*** Supplied data ***

Lemma shut_out_dead o p w w1 :
  run_op jwt r o w = (Ok (), w1) → shuts_out o (w_db w) p →
  (∀ i d, issuance (w_db w) !! p_TokenID p = Some i → denylist (w_db w) !! p_TokenID p = Some d →
     (is_expires_at i <= de_expires_at d)%Z) →
  principal_dead p (w_now w1) (w_db w1).
Proof.
  intros H Hs Hcov. destruct (run_op_forward jwt r o _ _ _ H) as [_ ->].
  destruct o; cbn [run_op] in H; cbn [shuts_out] in Hs; try done.
  - apply DeleteAuthorized_Ok in H as ((k & Hk & Hu) & Hc%same_core_credentials). destruct Hs as (l & Hl & Hid).
    eapply principal_dead_ext; [exact Hc|]. left. intros l' [Hl' [k' Hk']]%deleted_lease. exfalso.
    rewrite Hl in Hl'. injection Hl' as <-. rewrite Hid in Hk'. revert Hk'. unfold delete_api_keys, api_keys. cbn.
    intros [Hk2 Ho]%lookup_delete_where. unfold api_keys in Hk. rewrite Hk in Hk2. injection Hk2 as <-.
    unfold owned_key in Ho. by rewrite !bool_decide_eq_true_2 in Ho.
  - apply RevokeLeaseAuthorized_Ok in H as (l & Hl & _ & Hc%same_core_credentials).
    eapply principal_dead_ext; [exact Hc|]. left. rewrite Hs. intros l'. destruct (le_revoked l) eqn:Hr; [congruence|].
    unfold leases. cbn. rewrite lookup_insert_eq. by intros [= <-].
  - apply RevokeTokenAuthorized_Ok in H as (i & Hi & _ & _ & Hc%same_core_credentials).
    eapply principal_dead_ext; [exact Hc|]. right. rewrite Hs in *. unfold deny_token.
    destruct (denylist (w_db w) !! jti) as [d|] eqn:Hd; intros i' Hi'; right.
    + exists d. split; [done|]. by eapply Hcov.
    + unfold issuance, denylist in *. cbn in *. rewrite lookup_insert_eq. rewrite Hi in Hi'. injection Hi' as <-. by eexists.
Qed.
End RunFacts.

(** The credentials of an agent that holds a token of lease [id]. *)
Definition agent_principal (subject user : uuid) (expires : time) (id : uuid) (jti : string) : Principal :=
  mkPrincipal AgentToken subject user 0 0 expires 0 id jti.

Lemma agent_row_ok t k l e :
  lease_within k l → (∀ pe, ak_expires_at k = Some pe → (t < pe)%Z) → (t < e <= le_expires_at l)%Z →
  agent_denied t (mkAgentRow k l e) = false.
Proof.
  intros (_ & Henv & Hkeys & Hexp) Hpe He. unfold agent_denied, After. cbn. rewrite Hkeys. cbn.
  rewrite (proj2 (Z.ltb_lt _ _)), (proj2 (Z.ltb_lt t e)) by lia. cbn.
  destruct (ak_expires_at k) as [pe|].
  - specialize (Hexp pe eq_refl). specialize (Hpe pe eq_refl). rewrite (proj2 (Z.ltb_lt _ _)), (proj2 (Z.ltb_ge _ _)) by lia.
    destruct (ak_environment k) as [en|]; [|done]. by rewrite bool_decide_eq_true_2 by auto.
  - destruct (ak_environment k) as [en|]; [|done]. by rewrite bool_decide_eq_true_2 by auto.
Qed.

(** Reading as an agent, and what its row must be. *)
Lemma agent_may_read dl req q sid key row tr w :
  w_faults w = [] → p_Kind q = AgentToken → p_SubjectID q ≠ uuid_Nil → p_LeaseID q ≠ uuid_Nil → p_TokenID q ≠ "" →
  p_TenantID q = uuid_Nil → p_ActorID q = ak_user_id (ag_key row) → (w_now w < p_ExpiresAt q)%Z →
  agent_lookup (w_now w) q (w_db w) = Some row → agent_denied (w_now w) row = false →
  project_role (ak_user_id (ag_key row)) (ak_project_id (ag_key row)) (w_db w) = Some tr →
  RoleAllows tr.2 "editor" = true → ak_project_id (ag_key row) ≠ uuid_Nil →
  ∃ d w', stored_authorizer dl req q ReadValue
            (mkResource uuid_Nil (ak_project_id (ag_key row)) (le_environment (ag_lease row)) "secret" sid 0 key) w = (Ok d, w') ∧
    d_Allowed d = LegacyAllows (agent_scopes (le_secret_keys (ag_lease row))) "read" key.
Proof.
  intros Hf Hk Hs Hl Ht Hten Ha He Hrow Hden Htr Hrole Hp.
  set (r := mkResource _ _ _ _ _ _ _). pose proof (agent_denied_spec _ _ Hden) as (Hlive & _). cbn zeta in Hlive.
  destruct (LoadAuthority_agent_run dl req q r row tr w) as [w' Hload]; try done.
  eexists _, w'. split.
  - unfold stored_authorizer. apply bind_Ok. eexists _, _. split; [reflexivity|]. apply Authorize_run; [|exact Hload].
    split; try done; [tauto|]. rewrite Hk. done.
  - apply eq_iff_eq_true. rewrite evaluate_spec. split.
    + intros [_ _ _ _ _ (role & verb & Hn & _ & _ & Hc)]. apply (needs_det _ _ _ _ _ needs_value) in Hn as [<- <-].
      destruct (Hc (or_intror Hk)) as (_ & _ & Hc'). exact Hc'.
    + intros Hc. split; try done. exists "editor", "read". split_and!; try done; [constructor|by left|].
      intros _. split_and!; [done|by right|done].
Qed.

(** ** Properties *)

(** A minted token works, for exactly what was leased.  Once a token has been
    minted, the agent that presents it is allowed to read a key of the lease's
    project and environment exactly when the lease names the key, whichever
    subject it runs as; the token is signed with the lease's scope, and expires
    within fifteen minutes and before the lease. *)
Theorem minted_token_reads_lease `{J : JWT} `{P : Primitives} s p project id ttl ip m w w1 :
  MintTokenAuthorized s p project id ttl ip w = (Ok m, w1) → id ≠ uuid_Nil →
  (∀ pos, (w_rng w <= pos)%N → denylist (w_db w) !! uuid_String (uuid_new pos) = None) →
  ∃ k l tid jwt,
    leases (w_db w) !! id = Some l ∧ api_keys (w_db w) !! le_api_key_id l = Some k ∧
    at_jwt s = Some jwt ∧
    signClaims jwt (mkClaims (ak_user_id k) "" "" "agent" (Some id) (Some project) (le_environment l) (le_secret_keys l)
                      (uuid_String tid) (Some (mt_ExpiresAt m)) (Some (w_now w))) = Ok (mt_Token m) ∧
    (w_now w < mt_ExpiresAt m <= w_now w + maxAgentTokenTTL)%Z ∧ (mt_ExpiresAt m <= le_expires_at l)%Z ∧
    ∀ dl req subject sid key, subject ≠ uuid_Nil →
      ∃ d w2, stored_authorizer dl req
                (agent_principal subject (ak_user_id k) (mt_ExpiresAt m) id (uuid_String tid)) ReadValue
                (mkResource uuid_Nil project (le_environment l) "secret" sid 0 key) (upd_w_faults (const []) w1) = (Ok d, w2) ∧
        d_Allowed d = LegacyAllows (agent_scopes (le_secret_keys l)) "read" key.
Proof.
  intros H Hid Hfresh. destruct (forward_MintTokenAuthorized _ _ _ _ _ _ _ _ _ H) as [_ Hnow].
  apply MintTokenAuthorized_Ok in H as (k & l & tid & jwt & Hj & Hl & Hk & (pos & Hpos & ->) & Hno & Hpr & Hrev & Hw & Hpe & Hproj &
    _ & _ & Hb & Hb' & Hsig & (d & wp & wp' & (Ep & _) & Hal & Hauth) & Hc).
  exists k, l, (uuid_new pos), jwt. split_and!; try done; try lia.
  intros dl req subject sid key Hs. destruct Hw as (Hkp & Henv & Hkeys & Hexp).
  unfold stored_authorizer in Hauth. apply bind_Ok in Hauth as (t & wt & [-> ->]%now_Ok & Hauth).
  apply Authorize_Allowed in Hauth as ([_ Hproj0 _ _ _] & a & Hload & Hperm); [|done].
  apply LoadAuthority_key in Hload as (k' & tr & Hk' & Htr & Hrole & _); [|done]. rewrite Ep in Hk', Htr.
  cbn in Hk'. rewrite Hk in Hk'. injection Hk' as <-.
  destruct Hperm as [_ _ _ _ _ (role & verb & Hn & Hra & _)]. apply (needs_det _ _ _ _ _ needs_grant) in Hn as [<- <-].
  rewrite Hrole in Hra. cbn in Hproj0.
  destruct Hc as (Eid & Epr & _). cbn in Epr.
  set (i := mkIssuance id project (ak_user_id k) (mt_ExpiresAt m)) in *.
  set (q := agent_principal subject (ak_user_id k) (mt_ExpiresAt m) id (uuid_String (uuid_new pos))).
  assert (agent_lookup (w_now w) q (w_db w1) = Some (mkAgentRow k l (mt_ExpiresAt m))) as Hrow.
  { unfold agent_lookup, issuance, leases, api_keys, denylist. rewrite Epr. cbn. rewrite lookup_insert_eq. cbn.
    fold (leases (w_db w)) (api_keys (w_db w)) (denylist (w_db w)). rewrite Hl. cbn. rewrite Hk. cbn.
    rewrite Hpr, Hkp, Hpr, Hrev, Hfresh by done. by rewrite !bool_decide_eq_true_2. }
  assert (project_role (ak_user_id k) (ak_project_id k) (w_db w1) = Some tr) as Htr1.
  { unfold project_role, projects, members in *. rewrite Eid, Epr. exact Htr. }
  rewrite <-Hpr, <-Hkp in Hproj0 |- *.
  destruct (agent_may_read dl req q sid key (mkAgentRow k l (mt_ExpiresAt m)) tr (upd_w_faults (const []) w1)) as (d' & w2 & H & Hd);
    cbn; rewrite ?Hnow; try done; [lia|apply agent_row_ok; [exact (conj Hkp (conj Henv (conj Hkeys Hexp)))|done|lia]|by exists d', w2].
Qed.

(** C5: revocation is final.  After an API key is deleted, a lease revoked or a
    token revoked, no agent token that depends on it is ever admitted again: not
    at once, and not after any interleaving of credential operations, successful
    or not, of time passing, of other parts of the server and of project
    archiving.  The identifiers of the lease and the token must not be drawn
    again, and a token that was already denied must have been denied for its
    whole lifetime. *)
Theorem revocation_is_final `{J : JWT} `{P : Primitives} jwt repo o p w w1 w2 d req r x w3 :
  run_op jwt repo o w = (Ok (), w1) → shuts_out o (w_db w) p →
  (∀ i dn, issuance (w_db w) !! p_TokenID p = Some i → denylist (w_db w) !! p_TokenID p = Some dn →
     (is_expires_at i <= de_expires_at dn)%Z) →
  not_redrawn (w_rng w1) p → grants_run jwt repo w1 w2 → p_Kind p = AgentToken →
  LoadAuthority d req p r w2 = (x, w3) → ∃ e, x = Err e.
Proof.
  intros Hop Hs Hcov Hn Hrun Hk Hload. eapply dead_denied; [done| |done].
  eapply run_principal_dead; [done..|]. by eapply shut_out_dead.
Qed.

(** Grants only narrow.  If every lease lies within its API key - same project
    and environment, only keys the key's scopes may read, at most a day and not
    past the key's expiry - and every issued token within its lease and user,
    then that is so after any run of credential operations, interleaved with
    time, the rest of the server and project archiving. *)
Theorem grants_only_narrow `{J : JWT} `{P : Primitives} jwt repo w w2 :
  grants_run jwt repo w w2 → grants_wf (w_db w) → grants_wf (w_db w2).
Proof. apply run_grants_wf. Qed.

(** C33: the services refine the specification of grants.  Whatever an operation
    on credentials does, successful or not, the clock stands still, the random
    source moves on, and the credential tables make one step of [grant_step]:
    nothing, a key of a project's owner with a bounded lifetime, a cascading
    deletion, a lease within its key, a revocation, a token within a live lease,
    a denial for the token's lifetime, or the pruning of denials that have run
    out. *)
Theorem grants_refine_specification `{J : JWT} `{P : Primitives} jwt repo o x w w1 :
  run_op jwt repo o w = (x, w1) →
  w_now w1 = w_now w ∧ (w_rng w <= w_rng w1)%N ∧
  ∃ mid, grant_step (w_now w) (w_rng w) (w_db w) mid ∧ credentials (w_db w1) = credentials mid ∧
    (∀ e, x = Err e → w_db w1 = w_db w).
Proof.
  intros H. pose proof (run_op_credentials jwt repo _ _ _ _ H) as (Hn & Ht & mid & Hs & Hc).
  split; [done|]. split; [done|]. exists mid. split; [done|]. split; [done|]. intros e ->. by eapply run_op_Err.
Qed.

(** *** Examples: the key of [demo_db] leases and mints *)

Import Toy.
#[export] Instance toy_jwt : JWT := λ alg _ _ c, Some (alg +:+ "." +:+ c_ID c).

Definition demo_jwt : JWTService := mkJWTService "hmac-secret" None.
Definition demo_audit : AuditRepository := mkAuditRepository "chain-key".
Definition demo_key : Principal := mkPrincipal APIKey 40 2 0 0 0 0 0 "".
Definition demo_tokens : AgentTokenService := token_service demo_jwt demo_audit.
(** No lease and no token yet. *)
Definition demo_start : World :=
  mkWorld (upd_db_projects (upd_t_secret_leases (const ∅) ∘ upd_t_agent_token_issuance (const ∅)) demo_db) 100 1000 [] [].
Definition demo_lease_op : grant_op := OpCreateLease demo_key 20 "alpha" ["DB_URL"] 500 "".
Definition demo_leased : World := (run_op demo_jwt demo_audit demo_lease_op demo_start).2.
(** The identifier the first draw yields. *)
Definition demo_lease_id : uuid := uuid_new 1000.

Lemma minted_token_reads_lease_witness : ∃ m w1 k l tid d w2,
  MintTokenAuthorized demo_tokens demo_key 20 demo_lease_id Minute "" demo_leased = (Ok m, w1) ∧
  leases (w_db demo_leased) !! demo_lease_id = Some l ∧
  stored_authorizer DBTypePostgres true (agent_principal 77 (ak_user_id k) (mt_ExpiresAt m) demo_lease_id (uuid_String tid))
    ReadValue (mkResource uuid_Nil 20 (le_environment l) "secret" 5 0 "DB_URL") (upd_w_faults (const []) w1) = (Ok d, w2) ∧
  d_Allowed d = true.
Proof.
  destruct (MintTokenAuthorized demo_tokens demo_key 20 demo_lease_id Minute "" demo_leased) as [[m|e] w1] eqn:E;
    [|assert (∃ m, (MintTokenAuthorized demo_tokens demo_key 20 demo_lease_id Minute "" demo_leased).1 = Ok m) as [m Hm]
        by (eexists; vm_compute; reflexivity); rewrite E in Hm; discriminate Hm].
  destruct (minted_token_reads_lease demo_tokens demo_key 20 demo_lease_id Minute "" m demo_leased w1 E
              ltac:(vm_compute; discriminate)
              ltac:(intros pos _; replace (denylist (w_db demo_leased)) with (∅ : gmap string denied_row)
                      by (vm_compute; reflexivity); apply lookup_empty))
    as (k & l & tid & jwt & Hl & _ & _ & _ & _ & _ & Hread).
  destruct (Hread DBTypePostgres true 77%N 5%N "DB_URL" ltac:(discriminate)) as (d & w2 & Hd & Ha).
  exists m, w1, k, l, tid, d, w2. split; [exact eq_refl|]. split; [exact Hl|]. split; [exact Hd|].
  rewrite Ha. assert (leases (w_db demo_leased) !! demo_lease_id = Some (mkLease 40 20 "alpha" ["DB_URL"] 100 600 false None)) as Hl'
    by (vm_compute; reflexivity).
  rewrite Hl in Hl'. injection Hl' as ->. reflexivity.
Defined.

(** The lease of [demo_db] and its token "jti", revoked by the key's user. *)
Definition demo_world : World := mkWorld demo_db 100 1000 [] [].
Definition demo_revoke : grant_op := OpRevokeLease demo_key 50 20 "".
Definition demo_mint : grant_op := OpMintToken demo_key 20 50 Minute "".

*** End of Supplied data ***

- **Task**
What you give back should be exactly the lines of the data above from the line with "(Ok m, w1) ∧" through the line with "leases (w_db demo_leased) !! demo_lease_id = Some l", both of those included, and nothing more.

- **Solution to this exercise**
  MintTokenAuthorized demo_tokens demo_key 20 demo_lease_id Minute "" demo_leased = (Ok m, w1) ∧
  leases (w_db demo_leased) !! demo_lease_id = Some l ∧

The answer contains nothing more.